*** Given information Section Begins ***
(* ===== verification/Sauvegarde.v ===== *)
(** * Saving the encoded text and the statistics

    [sauvegarder_texte_encode] ([src/encodage.py], lines 154-175) writes the
    encoded text to a file whose name is built from [nom_fichier] with
    [nom_fichier[:nom_fichier.rfind('.')] + "_compressé." +
     nom_fichier[nom_fichier.rfind('.')+1:]], then compares the encoded size
    with eight bits per character of the original text and prints which
    case holds.  [calculer_stats] ([src/huffman/decodage.py], lines 13-23)
    computes the same sizes, the ratio and the gain.

    A file name is a [chaine], the UTF-8 bytes of the Python string: the
    only character searched for is ['.'], a single byte that occurs in no
    multi-byte sequence, so slicing the bytes at the position of the last
    ['.'] gives the bytes of the slices of the string.  The function is an
    [IO] run ([Systeme]): it writes the file, reads [test.txt] again with
    [lire_fichier] of [src/analyse_frequences.py] (whose errors it lets
    through) and prints the two sizes and the verdict.  Python's floats in
    [calculer_stats] are rationals here ([Q]). *)

From stdpp Require Import base list sets strings.
From Stdlib Require Import ZArith Ascii QArith.
From S2P Require Import Prelude Systeme Affichage.

(** ** Python string operations *)

(** [s.rfind(c)]: the index of the last occurrence of [c], or [-1]. *)
Fixpoint rfind_depuis (s : chaine) (c : ascii) (i : Z) (trouve : Z) : Z :=
  match s with
  | [] => trouve
  | x :: s => rfind_depuis s c (i + 1) (if decide (x = c) then i else trouve)
  end.

Definition rfind (s : chaine) (c : ascii) : Z := rfind_depuis s c 0 (-1).

(** A Python index [k] into a sequence of length [n], negative indices
    counting from the end, clamped to [0, n] as slices do. *)
Definition indice_tranche (n : nat) (k : Z) : nat :=
  if decide (k < 0)%Z then Z.to_nat (Z.of_nat n + k) else Z.to_nat k.

(** [s[:k]] *)
Definition tranche_jusqua (s : chaine) (k : Z) : chaine := take (indice_tranche (length s) k) s.

(** [s[k:]] *)
Definition tranche_depuis (s : chaine) (k : Z) : chaine := drop (indice_tranche (length s) k) s.

(** ** [sauvegarder_texte_encode] *)

(** The name of the file written. *)
Definition nom_fichier_compresse (nom_fichier : chaine) : chaine :=
  tranche_jusqua nom_fichier (rfind nom_fichier ".") ++ lettres "_compressé." ++
  tranche_depuis nom_fichier (rfind nom_fichier "." + 1).

(** [sauvegarder_texte_encode(texte_encode, nom_fichier)] *)
Definition sauvegarder_texte_encode {A} `{EqDecision A} `{Caracteres A}
    (texte_encode : chaine) (nom_fichier : chaine) : IO A unit :=
  _ ← ecrire (String.string_of_list_ascii (nom_fichier_compresse nom_fichier)) (bits_en_texte texte_encode);
  texte_original ← lire_fichier "test.txt";
  let taille_original := (length texte_original * 8)%nat in
  let taille_encode := length texte_encode in
  _ ← imprimer [Lit "Taille fichier original : "; Entier (Z.of_nat taille_original); Lit " bits"];
  _ ← imprimer [Lit "Taille fichier encodé : "; Entier (Z.of_nat taille_encode); Lit " bits"];
  if decide (taille_encode < taille_original)%nat then imprimer [Lit "Compression réussie !"]
  else imprimer [Lit "Aucune compression obtenue."].

(** [calculer_stats(texte_original, texte_encode)]: the sizes in bits, the
    ratio and the gain it prints. *)
Definition calculer_stats {A} (texte_original : list A) (texte_encode : chaine)
    : Resultat (Z * Z * Q * Q) :=
  let original := (Z.of_nat (length texte_original) * 8)%Z in
  let compresse := Z.of_nat (length texte_encode) in
  if decide (original = 0%Z) then raise ZeroDivisionError else
  let taux := (inject_Z compresse / inject_Z original)%Q in
  let gain := (1 - taux)%Q in
  Ok (original, compresse, taux, gain).

(** ** Lemmas *)

Lemma rfind_depuis_app p q c i trouve :
  rfind_depuis (p ++ q) c i trouve =
  rfind_depuis q c (i + Z.of_nat (length p)) (rfind_depuis p c i trouve).
Proof.
  revert i trouve. induction p as [|x p IH]; intros i trouve; simpl; [by rewrite Z.add_0_r|].
  rewrite IH. f_equal. lia.
Qed.

Lemma rfind_depuis_absent q c i trouve : c ∉ q -> rfind_depuis q c i trouve = trouve.
Proof.
  revert i. induction q as [|x q IH]; intros i Hc; simpl; [done|].
  apply not_elem_of_cons in Hc as [Hx Hq]. rewrite decide_False by congruence. auto.
Qed.

(** The last ['.'] of [base ++ "." :: ext], when [ext] has none, is at
    [length base]. *)
Lemma rfind_dernier base ext c : c ∉ ext -> rfind (base ++ c :: ext) c = Z.of_nat (length base).
Proof.
  intros Hc. unfold rfind. rewrite rfind_depuis_app. simpl.
  rewrite decide_True by done. by rewrite rfind_depuis_absent.
Qed.

Lemma indice_tranche_pos n k : (0 <= k)%Z -> indice_tranche n k = Z.to_nat k.
Proof. intros Hk. unfold indice_tranche. by rewrite decide_False by lia. Qed.

(** ** Properties *)

(** C28: the name of the file [sauvegarder_texte_encode] writes.  When
    [nom_fichier] has a ['.'], ["_compressé"] is inserted before its last
    one ([texte_encode.txt] gives [texte_encode_compressé.txt]).  When it
    has none, [rfind] returns [-1]: the slice [[:-1]] drops the last
    character and the slice [[0:]] repeats the whole name after the dot
    ([texte] gives [text_compressé.texte]). *)
Theorem nom_fichier_compresse_correct (nom_fichier base ext : chaine) :
  "."%char ∉ ext ->
  nom_fichier_compresse (base ++ "."%char :: ext) = base ++ lettres "_compressé." ++ ext /\
  ("."%char ∉ nom_fichier -> nom_fichier <> [] ->
   nom_fichier_compresse nom_fichier =
   removelast nom_fichier ++ lettres "_compressé." ++ nom_fichier).
Proof.
  intros Hext. split.
  - unfold nom_fichier_compresse, tranche_jusqua, tranche_depuis.
    rewrite rfind_dernier by done. rewrite !indice_tranche_pos by lia.
    rewrite Nat2Z.id, take_app_length, Z2Nat.inj_add, Nat2Z.id by lia.
    by rewrite (drop_app_add base (_ :: ext) 1).
  - intros Hnom Hne. destruct (exists_last Hne) as (init & x & ->).
    unfold nom_fichier_compresse, tranche_jusqua, tranche_depuis, rfind.
    rewrite rfind_depuis_absent by done. unfold indice_tranche.
    rewrite decide_True, decide_False by lia. rewrite removelast_last, length_app. simpl.
    replace (Z.to_nat (Z.of_nat (length init + 1) + -1)) with (length init) by lia.
    by rewrite take_app_length.
Qed.

(** ** Witnesses *)

(** The file [src/encodage.py]'s main block writes, and a name without
    extension. *)
Lemma nom_fichier_compresse_correct_witness :
  nom_fichier_compresse (lettres "texte_encode" ++ "."%char :: lettres "txt") =
    lettres "texte_encode" ++ lettres "_compressé." ++ lettres "txt" /\
  nom_fichier_compresse (lettres "texte") = lettres "text" ++ lettres "_compressé." ++ lettres "texte".
Proof.
  destruct (nom_fichier_compresse_correct (lettres "texte") (lettres "texte_encode") (lettres "txt"))
    as [H1 H2]; [par_calcul|].
  split; [exact H1|]. apply H2; [par_calcul|discriminate].
Defined.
*** Given information Section Ends ***
#### Goal of the exercise
Line count for "split": report how many lines in the data above include it, with no other words.

#### Response for this exercise
2